_Task material_
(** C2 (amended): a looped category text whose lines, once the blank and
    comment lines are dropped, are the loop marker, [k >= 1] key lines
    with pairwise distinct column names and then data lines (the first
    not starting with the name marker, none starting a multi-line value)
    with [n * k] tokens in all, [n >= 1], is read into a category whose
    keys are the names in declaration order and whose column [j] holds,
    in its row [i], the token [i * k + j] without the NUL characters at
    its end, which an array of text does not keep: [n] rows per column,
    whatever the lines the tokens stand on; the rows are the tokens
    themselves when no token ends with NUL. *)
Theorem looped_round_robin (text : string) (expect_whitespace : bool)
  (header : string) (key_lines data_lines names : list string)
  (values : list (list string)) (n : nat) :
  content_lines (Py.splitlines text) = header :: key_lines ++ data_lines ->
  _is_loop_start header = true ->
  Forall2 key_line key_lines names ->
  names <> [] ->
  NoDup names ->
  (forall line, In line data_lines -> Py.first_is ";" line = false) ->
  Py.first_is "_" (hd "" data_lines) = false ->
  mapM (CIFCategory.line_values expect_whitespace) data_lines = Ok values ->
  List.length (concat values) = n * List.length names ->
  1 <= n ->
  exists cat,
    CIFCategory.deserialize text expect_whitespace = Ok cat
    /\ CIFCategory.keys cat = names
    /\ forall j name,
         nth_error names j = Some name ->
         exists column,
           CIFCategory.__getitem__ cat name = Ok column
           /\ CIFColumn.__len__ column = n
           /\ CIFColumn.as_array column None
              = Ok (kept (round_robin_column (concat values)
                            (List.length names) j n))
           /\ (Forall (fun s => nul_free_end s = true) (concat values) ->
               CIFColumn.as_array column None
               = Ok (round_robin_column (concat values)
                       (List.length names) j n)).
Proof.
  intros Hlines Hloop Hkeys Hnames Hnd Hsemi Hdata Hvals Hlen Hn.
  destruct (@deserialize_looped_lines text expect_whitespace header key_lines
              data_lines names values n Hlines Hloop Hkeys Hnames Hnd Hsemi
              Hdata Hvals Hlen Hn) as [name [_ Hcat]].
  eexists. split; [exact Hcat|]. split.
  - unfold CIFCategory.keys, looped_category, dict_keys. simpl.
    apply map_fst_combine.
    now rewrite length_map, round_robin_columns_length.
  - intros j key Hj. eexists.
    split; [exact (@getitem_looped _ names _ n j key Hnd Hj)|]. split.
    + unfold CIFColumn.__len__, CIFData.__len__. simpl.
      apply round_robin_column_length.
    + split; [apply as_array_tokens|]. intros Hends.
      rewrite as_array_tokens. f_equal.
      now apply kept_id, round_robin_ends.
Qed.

_Aim of the exercise_
Nothing but the lines from the one with "as_array_tokens|]. intros Hends." through the final line of the data above should be output, exactly as written.

_Expected answer_
    + split; [apply as_array_tokens|]. intros Hends.
      rewrite as_array_tokens. f_equal.
      now apply kept_id, round_robin_ends.
Qed.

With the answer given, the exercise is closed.